Faculty of Pharmaceutical Sciences, Institute of Medical, Pharmaceutical and Health Sciences, Kanazawa University, Kanazawa (R.T., T.N., I.T.) and Hikuma Pharmacy, Hamamatsu (K.S.), Japan

出版信息

Drug Metab Dispos. 2016 Jan;44(1):68-74. doi: 10.1124/dmd.115.066654. Epub 2015 Oct 14.

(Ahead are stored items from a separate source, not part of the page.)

(* ===== verification/Health.v ===== *)
(** * Path health and circuit breaker (internal/health/health.go)

    The loss/RTT/jitter estimators and the HEALTHY / DEGRADED / DOWN state
    machine of one WAN, on float64 estimates. *)

From S2P Require Import Prelude Float64.

#[local] Open Scope Z_scope.

Inductive State : Type := StateHealthy | StateDegraded | StateDown.

#[export] Instance State_eq_dec : EqDecision State.
Proof. solve_decision. Defined.

(** [State.String]. *)
Definition State_String (s : State) : string :=
  match s with
  | StateHealthy => "healthy"
  | StateDegraded => "degraded"
  | StateDown => "down"
  end.

Record Options := mkOptions {
  o_MaxLoss : f64;
  o_DegradeAfter : duration;
  o_RecoverAfter : duration;
  o_DownAfterMisses : Z;
  o_DownGrace : duration;
  o_LossAlphaFast : f64;
  o_LossAlphaSlow : f64;
  o_JitterAlpha : f64;
}.

Record Monitor := mkMonitor {
  maxLoss : f64;
  degradeAft : duration;
  recoverAft : duration;
  downAftMiss : Z;
  downGrace : duration;
  alphaFast : f64;
  alphaSlow : f64;
  jitterAlpha : f64;
  loss : f64;
  rtt : duration;
  jitter : duration;
  state : State;
  misses : Z;
  missSince : time;
  condSince : time;
  revived : bool;
  inBandBad : Z;
}.
(** Enough time grants the tokens of any frame the queue accepts. *)
Lemma tokens_granted max rz s n :
  bucket_ok max rz s → 0 < max ≤ 2 ^ 32 → rz ≤ 0 ∨ one_u ≤ rz → 0 ≤ n ≤ max →
  (takeTokens (lastRef s + n * second) n s).1 = Taken.
Proof.
  intros Hok Hm Hrz Hn. unfold takeTokens. rewrite (bo_rate _ _ _ Hok). pose proof one_u_pos.
  destruct (Fin rz <=.? f0) eqn:Er; [done|].
  assert (Hrz' : one_u ≤ rz) by (unfold fleb in Er; cbn in Er; lia).
  rewrite of_Z_exact by lia.
  assert (Es : time_sub (lastRef s + n * second) (lastRef s) = n * second)
    by (unfold time_sub, second; lia).
  destruct (refill_ok max rz (lastRef s + n * second) (n * one_u) s) as [_ ->]; try done.
  - lia.
  - lia.
  - unfold second. lia.
  - nia.
  - apply repr_int. lia.
  - rewrite Es, seconds_whole, (bo_rate _ _ _ Hok) by lia.
    apply above_mul; [lia|apply repr_int; lia|lia|lia|nia].
Qed.

(** The consumer's own events: no producer, no cancellation. *)
Definition consumer_event (e : event) : bool :=
  match e with EPop | EWake | ETake _ false => true | _ => false end.

Lemma take_progress max d rz y b :
  0 < max ≤ 2 ^ 32 → rz ≤ 0 ∨ one_u ≤ rz →
  system_ok max d y → bucket_ok max rz (sq y) → cons y = AtTokens b →
  ∃ now y', lastRef (sq y) ≤ now ∧ step (ETake now false) y = Some y' ∧ sent y' = sent y ++ [b].
Proof.
  intros Hm Hrz Ho Hb Ec. pose proof (len_nonneg b).
  pose proof (so_inflight _ _ _ Ho) as Hi. unfold inflight in Hi. rewrite Ec in Hi. apply Forall_inv in Hi.
  pose proof (tokens_granted max rz (sq y) (len b) Hb Hm Hrz ltac:(lia)) as Ht.
  exists (lastRef (sq y) + len b * second). cbn. rewrite Ec.
  destruct (takeTokens _ (len b) (sq y)) as [r s]; cbn in Ht. subst r.
  eexists. split_and!; [unfold second; lia|done|done].
Qed.

Lemma pop_progress max d rz y b l :
  0 < max ≤ 2 ^ 32 → rz ≤ 0 ∨ one_u ≤ rz →
  system_ok max d y → bucket_ok max rz (sq y) → cons y = AtPop → q (sq y) = b :: l →
  ∃ now y', lastRef (sq y) ≤ now ∧ steps [EPop; ETake now false] y = Some y' ∧ sent y' = sent y ++ [b].
Proof.
  intros Hm Hrz Ho Hb Ec Eq.
  destruct (step EPop y) as [y1|] eqn:E1; [|by cbn in E1; rewrite Ec in E1; unfold popNext in E1; rewrite Eq in E1].
  assert (O1 : system_ok max d y1) by (by eapply ok_step).
  assert (B1 : bucket_ok max rz (sq y1)) by (by apply (bucket_step max d rz EPop y)).
  assert (C1 : cons y1 = AtTokens b ∧ lastRef (sq y1) = lastRef (sq y) ∧ sent y1 = sent y).
  { cbn in E1. rewrite Ec in E1. unfold popNext in E1. rewrite Eq in E1. by simplify_eq. }
  destruct C1 as (C1 & C2 & C3).
  destruct (take_progress max d rz y1 b Hm Hrz O1 B1 C1) as (now & y' & Hn & Hs & He).
  exists now, y'. cbn [steps]. rewrite E1, Hs. split_and!; [lia|done|by rewrite He, C3].
Qed.

(** C16 — No lost wake-up, no starvation. In every reachable state in which the
    consumer runs and a frame is in flight or queued, the consumer's own steps,
    at most three of them and with no further event from a producer, send the
    first such frame: a blocked consumer always has its wake-up token, and the
    bucket grants the tokens of every frame the queue accepts (rate off, or at
    least one byte per second). *)
Theorem consumer_progress max d rz t y b l :
  0 < max ≤ 2 ^ 32 → rz ≤ 0 ∨ one_u ≤ rz → reachable max d (Fin rz) t y →
  cons y ≠ Returned → inflight y ++ q (sq y) = b :: l →
  ∃ es y', steps es y = Some y' ∧ forallb consumer_event es = true ∧ (length es ≤ 3)%nat ∧
    sent y' = sent y ++ [b].
Proof.
  intros Hm Hrz Hr Hc Hq. pose proof (reachable_ok max d (Fin rz) t y ltac:(lia) Hr) as Ho.
  pose proof (reachable_bucket max d rz t y Hm Hr) as Hb. unfold inflight in Hq.
  destruct (cons y) as [| |b'|] eqn:Ec; try done; cbn in Hq.
  - destruct (pop_progress max d rz y b l) as (now & y' & _ & Hs & He); try done.
    exists [EPop; ETake now false], y'. split_and!; [done|done|cbn; lia|done].
  - assert (Hw : wake (sq y) = true) by (apply (so_wake _ _ _ Ho); [done|left; by rewrite Hq]).
    destruct (step EWake y) as [y1|] eqn:E1; [|by cbn in E1; rewrite Ec, Hw in E1].
    assert (E2 : cons y1 = AtPop ∧ q (sq y1) = b :: l ∧ sent y1 = sent y)
      by (cbn in E1; rewrite Ec, Hw in E1; by simplify_eq).
    destruct E2 as (E2 & E3 & E4).
    destruct (pop_progress max d rz y1 b l) as (now & y' & _ & Hs & He); try done.
    + by eapply ok_step.
    + by apply (bucket_step max d rz EWake y).
    + exists [EWake; EPop; ETake now false], y'. cbn [steps] in *. rewrite E1.
      split_and!; [done|done|cbn; lia|by rewrite He, E4].
  - simplify_eq. destruct (take_progress max d rz y b) as (now & y' & _ & Hs & He); try done.
    exists [ETake now false], y'. cbn [steps]. rewrite Hs. split_and!; [done|done|cbn; lia|done].
Qed.

(** A consumer that blocked on the empty queue before the frame came. *)
Definition blocked_then_fed : system :=
  mkSystem (enqueue (frame_of 7) (newSendQueue 10 dropOldest (of_Z 1000) 1)).2 Waiting [frame_of 7] [].

Lemma consumer_progress_witness :
  ∃ es y', steps es blocked_then_fed = Some y' ∧ forallb consumer_event es = true ∧
    (length es ≤ 3)%nat ∧ sent y' = [] ++ [frame_of 7].
Proof.
  apply (consumer_progress 10 dropOldest (1000 * one_u) 1 blocked_then_fed (frame_of 7) []).
  - lia.
  - right. pose proof one_u_pos. lia.
  - rewrite <-of_Z_exact by lia.
    apply (reachable_steps _ _ _ _ [EPop; EEnqueue (frame_of 7)] (start 10 dropOldest (of_Z 1000) 1));
      [apply reach_start|vm_compute; reflexivity..].
  - discriminate.
  - vm_compute. reflexivity.
Defined.
(** Anti-flap of adaptive FEC. In adaptive mode, a loss report at [t0] that
    reaches the on-threshold turns coding on, and it stays on through every
    later push, tick and loss report, however low the loss, until [Hold] has
    passed since [t0]. *)
Theorem adaptive_hold e a t0 rate ops out e' :
  Adaptive (e_params e) = Some a → CrossPath (e_params e) = false → e_codingOn e = false →
  (f0 <=.? rate) = true → (rate <=.? f1) = true → (OnLossPct a <=.? (rate ⊠ of_Z 100)) = true →
  Forall (λ o, time_sub (op_time o) t0 < Hold a) ops →
  enc_run (OpLoss t0 rate :: ops) e = Ok (out, e') → e_codingOn e' = true.
Proof.
  intros Ha Hc Hoff H0 H1 Hon Ht E. cbn [enc_run enc_step res_bind fst snd] in E.
  assert (C0 : (rate <.? f0) = false ∧ (f1 <.? rate) = false).
  { clear - H0 H1. unfold fleb, f0, f1 in *. destruct rate as [z|[]|]; try done.
    cbn [fltb feqb] in *. split; apply Z.ltb_ge; lia. }
  destruct C0 as [C0 C1].
  set (e1 := SetLossRate t0 rate e) in *.
  assert (K : e_params e1 = e_params e ∧ e_codingOn e1 = true ∧ e_codingSince e1 = t0).
  { unfold e1, SetLossRate. rewrite C0, C1.
    destruct (refresh_fields t0 (with_lossRate rate e)) as (-> & _).
    unfold refreshLocked. cbn [e_params with_lossRate e_lossRate e_codingOn]. rewrite Ha, Hc, Hoff. cbn [negb].
    rewrite Hon. cbn [e_codingOn with_coding].
    by destruct (rebuild_fields (with_coding true t0 (with_lossRate rate e))) as (_ & _ & -> & -> & _). }
  clearbody e1. destruct K as (K1 & K2 & K3).
  destruct (enc_run ops e1) as [[o2 e2]| |] eqn:E2; cbn [res_bind fst snd] in E; [|done..].
  injection E as _ <-. eapply (hold_run ops e1 a); [by rewrite K1|by rewrite K1|done|by rewrite K3|done].
Qed.
End encoder.

(** ** Concrete runs, with the single-parity code *)

Definition xor_params (a : option AdaptiveParams) : Params := mkParams 3 1 (8 * millisecond) a false 0.

Definition data_frame (seq : Z) (payload : list byte) : frame := new_frame 0 7 seq 0 payload.

Definition default_adaptive : AdaptiveParams :=
  mkAdaptive (of_dec 5 10) (of_dec 2 10) (30 * second) (of_Z 20) (of_dec 12 10).

(** The encoder [NewEncoder] returns for [xor_params a]. *)
Definition xor_encoder (a : option AdaptiveParams) : Encoder :=
  mkEncoder (xor_params a) (Some 3) 0 [] 0 f0 (match a with None => true | Some _ => false end) 0 1 0.

Lemma parity_bounds_witness :
  let e := xor_encoder (Some default_adaptive) in
  let p := parityForLoss e (of_dec 15 100) in
  1 ≤ p ∧ 3 + p ≤ 256 ∧ (CrossPath (e_params e) = false → p ≤ ParityShards (e_params e)) ∧
  (CrossPath (e_params e) = true → 3 + CrossPathMinParity (e_params e) ≤ 256 →
   CrossPathMinParity (e_params e) ≤ p).
Proof. apply (parity_bounds (xor_encoder (Some default_adaptive))); cbn; lia. Defined.

Definition sample_ops : list enc_op :=
  [OpPush 1 (data_frame 1 [x01]); OpPush 2 (data_frame 2 [x02; x03]); OpTick 3;
   OpPush 4 (data_frame 3 []); OpPush 5 (data_frame 4 [xff])].

Lemma encoder_conserves_witness :
  ∃ out e', enc_run sample_ops (xor_encoder None) = Ok (out, e') ∧
    data_of out ++ map core (e_pending e') = map core (enc_pushed sample_ops) ∧
    Z.of_nat (length (e_pending e')) < DataShards (e_params e').
Proof.
  apply (encoder_conserves (xor_params None)); [reflexivity|].
  repeat (constructor; [reflexivity|]). constructor.
Defined.

Lemma adaptive_hold_witness :
  ∃ out e', enc_run (OpLoss second f1 :: [OpLoss (2 * second) f0; OpPush (20 * second) (data_frame 1 [x01])])
      (xor_encoder (Some default_adaptive)) = Ok (out, e') ∧ e_codingOn e' = true.
Proof.
  assert (Hok : match enc_run (OpLoss second f1 :: [OpLoss (2 * second) f0; OpPush (20 * second) (data_frame 1 [x01])])
      (xor_encoder (Some default_adaptive)) with Ok _ => true | _ => false end = true)
    by (vm_compute; reflexivity).
  destruct (enc_run _ _) as [[out e']| |] eqn:E; [|discriminate Hok..].
  exists out, e'. split; [reflexivity|].
  eapply (adaptive_hold (xor_encoder (Some default_adaptive)) default_adaptive second f1
    [OpLoss (2 * second) f0; OpPush (20 * second) (data_frame 1 [x01])]);
    [reflexivity|reflexivity|reflexivity|vm_compute; reflexivity..| |exact E].
  constructor; [vm_compute; reflexivity|]. constructor; [vm_compute; reflexivity|]. constructor.
Defined.
Lemma flushed_block_silent_witness :
  let d1 := (flush (7, "wan1"%string, 5) new_block fresh_decoder).2 in
  ∃ out d', dec_run [DTick 9; DPush 9 "wan1" (new_frame 0 7 50 6 [x02])] d1 = Ok (out, d') ∧
    Decoder_Push 10 "wan1" (new_frame 0 7 40 4 [x01]) d' = Ok ([], d').
Proof.
  assert (Hok : match dec_run [DTick 9; DPush 9 "wan1" (new_frame 0 7 50 6 [x02])]
      (flush (7, "wan1"%string, 5) new_block fresh_decoder).2 with
    | Ok r => bool_decide (key_of "wan1" (new_frame 0 7 40 4 [x01]) r.2 = (7, "wan1"%string, 4))
    | _ => false end = true) by (vm_compute; reflexivity).
  destruct (dec_run _ _) as [[out d']| |] eqn:E; [|discriminate Hok..]. apply bool_decide_eq_true in Hok.
  exists out, d'. split; [exact E|].
  apply (flushed_block_silent (7, "wan1"%string, 5) new_block fresh_decoder
    [DTick 9; DPush 9 "wan1" (new_frame 0 7 50 6 [x02])] out _ 4);
    [cbn; lia|vm_compute; reflexivity|exact E|reflexivity|right; split; [reflexivity|discriminate]|exact Hok].
Defined.

(** A parity frame of two data frames whose second length field, 65535, is beyond
    its own shard length of one byte. *)
Definition overlong_parity : frame :=
  new_frame FlagFECParity 7 0 1
    [x00; x02; x00; x00; x00; x01; x00; x01;
     x00; x00; x00; x01; x00; x00; x00; x02;
     x00; x01; xff; xff; xaa].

DOI:10.1124/dmd.115.066654
PMID:26467765
Abstract

Clinical reports indicate that cardiotoxicity due to donepezil can occur after coadministration with cilostazol. We speculated that the concentration of donepezil in heart tissue might be increased as a result of interaction with cilostazol at efflux transporters such as P-glycoprotein (P-gp, ABCB1) and breast cancer resistance protein (BCRP, ABCG2), which are expressed in many tissues including the heart, and our study tested this hypothesis. First, donepezil was confirmed to be a substrate of both BCRP and P-glycoprotein in transporter-transfected cells in vitro. Cilostazol inhibited BCRP and P-glycoprotein with half-inhibitory concentrations of 130 nM and 12.7 μM, respectively. Considering the clinically achievable unbound plasma concentration of cilostazol (about 200 nM), it is plausible that BCRP-mediated transport of donepezil would be affected by cilostazol in vivo. Indeed, in an in vivo rat study, we found that coadministration of cilostazol significantly increased the concentrations of donepezil in the heart and brain, where BCRP functions as a part of the blood-tissue barrier, whereas the plasma concentration of donepezil was unaffected. In addition, in vitro accumulation of donepezil in heart tissue slices of rats was significantly increased in the presence of cilostazol. These results indicate that donepezil-cilostazol interaction at BCRP may be clinically relevant in heart and brain tissues. In other words, the tissue distribution of drugs can be influenced by drug-drug interaction (DDI) at efflux transporters in certain tissues (local DDI) without any apparent change in plasma concentration (systemic DDI).

摘要

临床报告表明,多奈哌齐与西洛他唑合用时可能会发生心脏毒性。我们推测,由于多奈哌齐与西洛他唑在诸如P-糖蛋白(P-gp,ABCB1)和乳腺癌耐药蛋白(BCRP,ABCG2)等外排转运蛋白上相互作用,多奈哌齐在心脏组织中的浓度可能会升高,这些转运蛋白在包括心脏在内的许多组织中均有表达,我们的研究对这一假设进行了验证。首先,在体外转运蛋白转染细胞中证实多奈哌齐是BCRP和P-糖蛋白的底物。西洛他唑抑制BCRP和P-糖蛋白,其半数抑制浓度分别为130 nM和12.7 μM。考虑到西洛他唑临床可达到的未结合血浆浓度(约200 nM),BCRP介导的多奈哌齐转运在体内可能会受到西洛他唑的影响,这似乎是合理的。事实上,在一项体内大鼠研究中,我们发现西洛他唑与多奈哌齐合用时,显著增加了心脏和大脑中多奈哌齐的浓度,在这些部位BCRP作为血组织屏障的一部分发挥作用,而多奈哌齐的血浆浓度未受影响。此外,在西洛他唑存在的情况下,大鼠心脏组织切片中多奈哌齐的体外蓄积显著增加。这些结果表明,多奈哌齐与西洛他唑在BCRP上的相互作用在心脏和脑组织中可能具有临床相关性。换句话说,在某些组织(局部药物相互作用)中,药物在流出转运体上的药物-药物相互作用(DDI)可影响药物的组织分布,而血浆浓度(全身DDI)没有任何明显变化。